Originally Posted by jhartt3 (Post 1804462)
I've gotten mixed messages on whether or not to take a lesson. So i'll give it a go the first half day and then go enroll in a lesson if i'm not picking it up too quick.. Is a helmet really necessary?

Just book an hr lesson won't hurt to do it.
I never wore a helmet, then one day in blizard like conditions I couldn't see an icy hill, board slipped out under me and smashed my head hard. Next day I had a helmet lol. Tbh the give u a little more confidence to go harder I think...

joeshmoe 02-02-2013 3:19 PM

Jess, never give up on snowboarding! Too many people think snowboarding is not good the first time the try it, but they are not really snowboarding. Learning how to snowboard is like learning how to get out of the water when wakeboarding. If you decided not to wakeboard because you could not get on top of the water it would be the same as deciding not to snowboard because you could not cut or stop healside and toeside, learn how to carve before you decide if you like it or not.

02ssv 02-04-2013 8:31 PM

Very helpful tips as my wife is on her 3rd day learning and I had her read this thread and she is pumped to go back again and keep the weight on her front foot.

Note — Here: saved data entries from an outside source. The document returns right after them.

(* ===== verification/ServiceProofs.v ===== *)
(** * What resolving a code guarantees *)
From S2P Require Import Prelude GoStrings GoTime Errors Code Paths Manifest Wire Prog Tree Integrity.
From S2P Require Import Materialize Store Config World Service Safety.
Local Open Scope prog_scope.

Section service_proofs.
Context {ST : Strictness} {UC : Unicode} {EX : Externals} {MC : ManifestCodec}.
Context (cfg : Server).

Lemma evict_items limit order items id m : snd (evict limit order items) !! id = Some m -> items !! id = Some m.
Proof.
  revert items. induction order as [|x order IH]; intros items; cbn; [done|].
  case_match; [|done]. intros Hi. apply IH in Hi. by apply lookup_delete_Some in Hi as [_ Hi].
Qed.

Lemma cache_put_lookup id m c id' m' : cache_items (cache_put id m c) !! id' = Some m' ->
  id' = id /\ m' = m \/ cache_items c !! id' = Some m'.
Proof.
  unfold cache_put. destruct (cache_items c !! id) eqn:E; cbn.
  - rewrite lookup_insert. destruct (decide _) as [<-|]; [intros [= <-]; by left|by right].
  - destruct (evict _ _ _) as [order items] eqn:Ev. cbn. rewrite lookup_insert.
    destruct (decide _) as [<-|]; [intros [= <-]; by left|]. intros Hi. right.
    eapply evict_items. by rewrite Ev.
Qed.

Lemma Inv_cache_put id m w : Inv w -> (exists t, live w !! id = Some t /\ manifest_of t = Some m) ->
  Inv (set_cache (cache_put id m (cache w)) w).
Proof.
  intros [H1 H2 H2s H3 H4 H5 H6] Hm. split; cbn; try done.
  intros id' m' Hm'. apply cache_put_lookup in Hm' as [[-> ->]|Hm']; [done|]. by apply H5.
Qed.

Lemma Inv_cache_drop id w : Inv w -> Inv (set_cache (cache_drop id (cache w)) w).
Proof.
  intros [H1 H2 H2s H3 H4 H5 H6]. split; cbn; try done.
  intros id' m' Hm'. apply lookup_delete_Some in Hm' as [_ Hm']. by apply H5.
Qed.

Lemma quiet_ReadManifest : quiet ReadManifest.
Proof. unfold ReadManifest. within_solve. Qed.
Lemma quiet_ManifestExists : quiet ManifestExists.
Proof. unfold ManifestExists. within_solve. Qed.

Lemma ReadManifest_wp (I : tree -> Prop) t : I t ->
  wp I ReadManifest (fun r t' => t' = t /\ forall m, r = inr m -> manifest_of t = Some m) t.
Proof.
  intros HI. unfold ReadManifest. apply wp_bind, wp_ReadFile; [done|].
  intros [e|d] Hd; cbn; [done|]. split; [done|]. intros m Hm. unfold manifest_of. by rewrite Hd, Hm.
Qed.

(** What the live directory says, seen from the world. *)
Definition live_manifest (w : world) (id : string) (m : Manifest) : Prop :=
  exists t, live w !! id = Some t /\ manifest_of t = Some m /\ manifest_held t m.

Lemma live_manifest_intro w id t m : Inv w -> live w !! id = Some t -> manifest_of t = Some m -> live_manifest w id m.
Proof.
  intros Hw Ht Hm. exists t. split_and!; [done|done|].
  destruct (inv_live w Hw id t Ht) as (_ & m' & Hm' & Hh). congruence.
Qed.

Lemma live_manifest_stays w w' id m : live_stays w w' -> live_manifest w id m -> live_manifest w' id m.
Proof.
  intros Hl (t & Ht & Hm & Hh). destruct (Hl id t Ht) as (t' & Ht' & Hs). exists t'.
  rewrite <- (manifest_of_same _ _ Hs). split_and!; [done|done|]. by eapply manifest_held_same.
Qed.

Lemma service_Manifest_wp tr (Q : ecode + Manifest -> world -> Prop) w : Inv w ->
  (forall r w1, Inv w1 -> live_stays w w1 -> (forall m, r = inr m -> live_manifest w1 (t_ID tr) m) -> Q r w1) ->
  wp Inv (service_Manifest tr) Q w.
Proof.
  intros Hw HQ. unfold service_Manifest.
  apply wp_bind, wp_act. intros r w0 [[= <- <-]|(? & ? & [=] & _)]. split; [done|].
  destruct (cache_get (t_ID tr) (cache w)) as [m|] eqn:Ec.
  { cbn. destruct (inv_cache w Hw _ _ Ec) as (t & Ht & Hm). apply HQ; [done|by intros id t0 Ht0; exists t0|].
    intros m' [= <-]. by eapply live_manifest_intro. }
  eapply wp_then; [done| |].
  - apply (wp_in_live (t_ID tr) ReadManifest Inv (fun r _ => forall m, r = inr m ->
        manifest_of (tree_of (live w) (t_ID tr)) = Some m) (fun r w1 => live_from (t_ID tr) w w1 /\
        forall m, r = inr m -> manifest_of (tree_of (live w) (t_ID tr)) = Some m)).
    + eapply wp_wand; [by apply ReadManifest_wp|]. cbn. by intros r t' [_ Hr].
    + intros w1 Hl. by eapply Inv_live.
    + auto.
  - intros [e|m] w1 Hw1 [Hl Hr]; cbn.
    { apply HQ; [done| |done]. by apply (calm_live _ _ _ Hl Hw). }
    specialize (Hr m eq_refl). destruct (live w !! t_ID tr) as [t|] eqn:Et.
    2:{ unfold tree_of in Hr. rewrite Et in Hr. done. }
    rewrite (tree_of_Some _ _ _ Et) in Hr. destruct (calm_live _ _ _ Hl Hw) as [_ Hstay].
    assert (Hlm : live_manifest w1 (t_ID tr) m).
    { apply (live_manifest_stays w); [done|]. by eapply live_manifest_intro. }
    assert (Hput : Inv (set_cache (cache_put (t_ID tr) m (cache w1)) w1)).
    { apply Inv_cache_put; [done|]. destruct Hlm as (t1 & ? & ? & _). eauto. }
    split_and!; [done| |done]. apply HQ; [done|done|]. by intros m' [= <-].
Qed.

(** The row a resolved code stands for. *)
Definition resolves (w : world) (codeInput : string) (t : Transfer) : Prop :=
  exists c r, NormalizeCode codeInput = Some c /\ transfers (db w) !! t_ID t = Some r /\
    t = scanTransfer (t_ID t) r /\ c_code r = Some c /\ c_state r = StateCommitted.

Lemma lookupCommitted_wp code (Q : ecode + Transfer -> world -> Prop) w : Inv w ->
  (forall r w1, Inv w1 -> live_stays w w1 -> (forall t, r = inr t -> resolves w code t /\ db w1 = db w /\
     (t_ExpiresAt t = zero_time \/ (clock w1 < t_ExpiresAt t)%Z)) -> Q r w1) ->
  wp Inv (lookupCommitted code) Q w.
Proof.
  intros Hw HQ. assert (Hrefl : live_stays w w) by (intros id t Ht; by exists t).
  unfold lookupCommitted. destruct (NormalizeCode code) as [c|] eqn:Ec; [|by apply HQ].
  apply wp_bind, wp_act. intros r w0 Hr. assert (w0 = w) as -> by (destruct Hr as [[=]|(? & ? & [= <-] & [=])]; congruence).
  split; [done|]. destruct r as [[]|t]; try by apply HQ.
  destruct (claimable (t_State t)) eqn:Ecl; [by apply HQ|].
  assert (Hres : resolves w code t).
  { destruct Hr as [[= E]|(? & ? & [= <-] & [=])]. unfold GetTransferByCode in E. apply found_inr in E.
    apply fmap_Some in E as ([id r] & E & ->). apply row_by_code_Some in E as [E1 E2]. exists c, r.
    cbn in *. by destruct (c_state r). }
  destruct (Z.eqb_spec (t_ExpiresAt t) zero_time) as [Hz|Hz]; unfold IsZero.
  { rewrite (proj2 (Z.eqb_eq _ _) Hz). apply HQ; [done|done|]. intros t' [= <-]. auto. }
  rewrite (proj2 (Z.eqb_neq _ _) Hz).
  apply wp_bind, wp_act. intros now w1 Hnow.
  assert (E1 : db w1 = db w /\ staging w1 = staging w /\ live w1 = live w /\ cache w1 = cache w /\ clock w1 = now).
  { by destruct Hnow as [[= <- <-]|(? & ? & [= <-] & [= <- <-])]. }
  destruct E1 as (Ed & Es & El & Eca & Eck).
  assert (Hw1 : Inv w1) by (by apply (Inv_same w)). split; [done|].
  assert (Hst1 : live_stays w w1) by (intros id t0 Ht0; rewrite El; by exists t0).
  unfold Before. destruct (Z.ltb_spec now (t_ExpiresAt t)); cbn [negb].
  - apply HQ; [done|done|]. intros t' [= <-]. split_and!; [done|done|right; lia].
  - apply wp_calm; [done|apply within_still_calm, still_tx, safe_SetState; [done|by intros [|]]|].
    intros a w2 Hw2 Hst2. apply HQ; [done|by etrans; [|exact Hst2]|done].
Qed.

(** Programs that only read and renew. *)
Lemma calm_lookup code : within calm (lookupCommitted code).
Proof.
  unfold lookupCommitted. within_solve. apply within_still_calm, still_tx, safe_SetState; [done|by intros [|]].
Qed.
Lemma calm_authorize claimID token : within calm (authorizeClaim claimID token).
Proof. unfold authorizeClaim. within_solve. Qed.
Lemma calm_renew claimID : within calm (renew claimID).
Proof. unfold renew. within_solve. Qed.
Lemma calm_outboards t : within calm (outboardsPresent t).
Proof. unfold outboardsPresent. within_solve. Qed.

Lemma OpenDownload_wp code w : Inv w ->
  wp Inv (OpenDownload cfg code) (fun r w1 => Inv w1 /\ live_stays w w1 /\
    forall dl, r = inr dl -> resolves w code (dl_Transfer dl) /\
      dl_PayloadDir dl = service_PayloadDir cfg (t_ID (dl_Transfer dl)) /\
      live_manifest w1 (t_ID (dl_Transfer dl)) (dl_Manifest dl)) w.
Proof.
  intros Hw. unfold OpenDownload. apply wp_bindE, lookupCommitted_wp; [done|].
  intros [e|t] w1 Hw1 Hs1 Ht; [done|]. destruct (Ht t eq_refl) as (Hres & _ & _).
  apply wp_bindE, service_Manifest_wp; [done|]. intros [e|m] w2 Hw2 Hs2 Hm; cbn.
  { split_and!; [done|by etrans|done]. }
  split_and!; [done|by etrans|]. intros dl [= <-]. cbn. auto.
Qed.

(** What holding a claim means: the row's token and an unexpired lease. *)
Definition authorized (w : world) (now : Z) (claimID token : string) (c : Claim) : Prop :=
  exists row, claims (db w) !! claimID = Some row /\ c = scanClaim claimID row /\ token <> "" /\
    from_null (c_token_hash row) = hashToken token /\ (now < k_LeaseUntil c)%Z.

Lemma authorizeClaim_wp claimID token w : Inv w ->
  wp Inv (authorizeClaim claimID token) (fun r w1 => Inv w1 /\ db w1 = db w /\ live w1 = live w /\
     forall c, r = inr c -> authorized w (clock w1) claimID token c) w.
Proof.
  intros Hw. unfold authorizeClaim.
  apply wp_bind, wp_act. intros r w0 Hr. assert (w0 = w) as -> by (destruct Hr as [[=]|(? & ? & [= <-] & [=])]; congruence).
  split; [done|]. destruct r as [[]|c]; try done.
  destruct (String.eqb_spec token "") as [|Hne]; [done|]. cbn [orb].
  destruct (String.eqb_spec (hashToken token) (k_TokenHash c)) as [Hh|]; [|done]. cbn [negb].
  apply wp_bind, wp_act. intros now w1 Hnow.
  assert (E1 : db w1 = db w /\ staging w1 = staging w /\ live w1 = live w /\ cache w1 = cache w /\ clock w1 = now).
  { by destruct Hnow as [[= <- <-]|(? & ? & [= <-] & [= <- <-])]. }
  destruct E1 as (Ed & Es & El & Eca & Eck). assert (Hw1 : Inv w1) by (by apply (Inv_same w)). split; [done|].
  unfold Before. destruct (Z.ltb_spec now (k_LeaseUntil c)); cbn [negb]; [|done]. cbn.
  split_and!; [done|done|done|]. intros c' [= <-].
  destruct Hr as [[= E]|(? & ? & [= <-] & [=])]. unfold GetClaim in E. apply found_inr in E.
  apply fmap_Some in E as (row & Hrow & ->). exists row.
  split_and!; [done|done|done|by symmetry|by rewrite Eck].
Qed.

Lemma claimSegment_wp claimID token segID w : Inv w ->
  wp Inv (claimSegment claimID token segID) (fun r w1 => Inv w1 /\ live_stays w w1 /\
    forall t seg, r = inr (t, seg) -> exists m c now, live_manifest w1 (t_ID t) m /\ SegmentByID m segID = Some seg /\
      authorized w now claimID token c /\ k_TransferID c = t_ID t /\
      plain (t_ID t) = true /\ plain (Shard (t_ID t)) = true) w.
Proof.
  intros Hw. unfold claimSegment. apply wp_bindE. eapply wp_wand; [by apply authorizeClaim_wp|].
  intros [e|c] w1 (Hw1 & Ed & El & Hc).
  { split_and!; [done|intros id t Ht; rewrite El; by exists t|done]. }
  specialize (Hc c eq_refl).
  assert (Hs1 : live_stays w w1) by (intros id t Ht; rewrite El; by exists t).
  apply wp_orE, wp_act. intros r w2 Hr. assert (w2 = w1) as -> by (destruct Hr as [[=]|(? & ? & [= <-] & [=])]; congruence).
  split; [done|]. destruct r as [e|t]; [done|].
  assert (Hid : k_TransferID c = t_ID t /\ is_Some (transfers (db w1) !! t_ID t)).
  { destruct Hr as [[= E]|(? & ? & [= <-] & [=])]. unfold GetTransfer in E. apply found_inr in E.
    apply fmap_Some in E as (row & Hrow & ->). cbn. eauto. }
  destruct Hid as [Hid [row Hrow]]. destruct (inv_ids w1 Hw1 _ _ Hrow) as [Hp1 Hp2].
  destruct (negb _); [|done].
  apply wp_bindE, service_Manifest_wp; [done|]. intros [e|m] w2 Hw2 Hs2 Hm; cbn.
  { split_and!; [done|by etrans|done]. }
  destruct (SegmentByID m segID) as [seg|] eqn:Es; cbn; (split_and!; [done|by etrans|]); [|done].
  intros t' seg' [= <- <-]. exists m, c, (clock w1). split_and!; auto.
Qed.

Lemma ClaimSegmentFile_wp claimID token segID w : Inv w ->
  wp Inv (ClaimSegmentFile cfg claimID token segID) (fun r w1 => Inv w1 /\ live_stays w w1 /\
    forall d n, r = inr (d, n) -> exists m c now seg, live_manifest w1 (k_TransferID c) m /\
      SegmentByID m segID = Some seg /\ authorized w now claimID token c /\
      slen d = seg_WireSize seg /\ HashBytes d = seg_Digest seg /\ n = slen d) w.
Proof.
  intros Hw. unfold ClaimSegmentFile. apply wp_bindE. eapply wp_wand; [by apply claimSegment_wp|].
  intros [e|[t seg]] w1 (Hw1 & Hs1 & Hts); [done|].
  destruct (Hts t seg eq_refl) as (m & c & now & Hm & Hseg & Hauth & Hid & Hp1 & Hp2).
  destruct (negb _); [|done].
  pose proof Hm as (tr & Htr & Hmt & Hheld). destruct Hheld as [_ Hsegs].
  assert (Hin : seg ∈ Segments m) by (apply List.find_some in Hseg as [Hin _]; by apply list_elem_of_In).
  rewrite Forall_forall in Hsegs. destruct (Hsegs seg Hin) as (_ & Hpl & _ & d & Hd & Hlen & Hdig).
  assert (Hj : SafeJoinIn (live_root cfg (t_ID t)) [] (seg_StoragePath seg) = Some (split "/" (seg_StoragePath seg))).
  { rewrite <- (join_split (seg_StoragePath seg)) at 1. apply SafeJoinIn_plain; rewrite ?app_nil_r.
    - unfold live_root. intros E. by apply app_eq_nil in E as [_ E].
    - apply split_cons_ne.
    - by apply live_root_plain.
    - done. }
  rewrite Hj. apply wp_orE, (wp_in_live _ _ _ (fun r _ => forall x, r = inr x -> x = d)).
  { apply wp_ReadFile; [done|]. intros [e|x] Hx; [done|]. intros y [= <-].
    rewrite (tree_of_Some _ _ _ Htr) in Hx. congruence. }
  { intros w2 Hl. by eapply Inv_live. }
  intros [e|x] w2 Hl Hx; destruct (calm_live _ _ _ Hl Hw1) as [Hw2 Hs2]; [split_and!; [done|by etrans|done]|].
  rewrite (Hx x eq_refl). clear x Hx.
  apply wp_orE, (wp_within calm); [apply within_still_calm, within_idle_still, idle_sync|by intros w3 Hc; apply Hc|]. intros [e|[]] w3 Hc3;
    destruct (Hc3 Hw2) as [Hw3 Hs3]; [split_and!; [done|etrans; [exact Hs1|]; by etrans|done]|].
  apply wp_calm; [done|apply calm_renew|]. intros [] w4 Hw4 Hs4. cbn.
  assert (Hs : live_stays w1 w4) by (etrans; [exact Hs2|]; by etrans).
  split_and!; [done|by etrans|]. intros d' n [= <- <-]. exists m, c, now, seg. rewrite Hid.
  split_and!; try done. by eapply live_manifest_stays.
Qed.

(** ** Every receiver operation keeps the invariant *)

Lemma stable_Manifest tr : stable Inv (service_Manifest tr).
Proof.
  apply (stable_wp _ _ (fun _ _ => True)). intros w Hw. by apply service_Manifest_wp.
Qed.
Lemma stable_cache_drop id : stable Inv (InvalidateManifest id).
Proof. intros w Hw. apply wp_act. intros r w1 [[= <- <-]|(? & ? & [=] & _)]. split; by apply Inv_cache_drop. Qed.
#[local] Hint Resolve stable_Manifest stable_cache_drop calm_lookup calm_authorize calm_renew calm_outboards : stable within.

Lemma stable_Metadata code : stable Inv (Metadata code).
Proof. unfold Metadata. stable_solve. Qed.
Lemma stable_OpenDownload code : stable Inv (OpenDownload cfg code).
Proof. unfold OpenDownload. stable_solve. Qed.
Lemma stable_CreateClaim code : stable Inv (service_CreateClaim code).
Proof. unfold service_CreateClaim. stable_solve. Qed.
Lemma stable_claimSegment c t s : stable Inv (claimSegment c t s).
Proof. unfold claimSegment. stable_solve. Qed.
#[local] Hint Resolve stable_claimSegment : stable.
Lemma stable_ClaimOutboardFile c t s : stable Inv (ClaimOutboardFile c t s).
Proof. unfold ClaimOutboardFile. stable_solve. Qed.
Lemma stable_ClaimSegmentFile c t s : stable Inv (ClaimSegmentFile cfg c t s).
Proof. unfold ClaimSegmentFile. stable_solve. Qed.
Lemma stable_CompleteClaim c t : stable Inv (service_CompleteClaim c t).
Proof. unfold service_CompleteClaim. stable_solve. Qed.
Lemma stable_LocalPath code : stable Inv (LocalPath cfg code).
Proof. unfold LocalPath. stable_solve. Qed.
End service_proofs.

#[export] Hint Resolve stable_Manifest stable_cache_drop stable_Metadata stable_OpenDownload stable_CreateClaim
  stable_ClaimOutboardFile stable_ClaimSegmentFile stable_CompleteClaim stable_LocalPath : stable.
#[export] Hint Resolve calm_lookup calm_authorize calm_renew calm_outboards quiet_ReadManifest quiet_ManifestExists : within.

PureWakesurfing1 02-04-2013 9:50 PM

Definitely invest in a helmet, impact shorts, and wrist guards. You're going to fall until something clicks where it just comes to you, even then you're still going to fall once you get good and then it'll be at a faster speed. On a busy day you'll see at least a few people icing broken wrists from being out of control and thinking that putting your arms out to stop you is good idea. Lesson's will definitely benefit you, especially if you get a good coach. Lesson's are usually are really cheap. Most of the snowboard instructors are guys (or gals) who can really shred and it'll be a fun experience. Snowboarding is almost effortless once you realize what the board is doing under you and you'll be able to control the direction of the board with the smallest changes in weight. It helps to talk to some people about your size and see how they set up their bindings and stance. What works for one person won't for another, but if you're settings are all jacked up you'll fight the board. For example if you're stance is set 1" forward or backwards on a twin tip board, your weight is going to be off. Back to the beginning, don't be afraid of protective gear! I've been riding for close to 20 years, after being broke up from all kinds of sports I ride with full upper armor/back protector/lid/shorts/wrist guards. Nobody can tell, it doesn't slow me down, and it gives me the confidence to charge it and feel safe. Get some good googles too. I find that it's easier to see the dips or bumps in the snow better with amber or iridium style visor which in turn enables me to pick a better line at speed - but to each their own.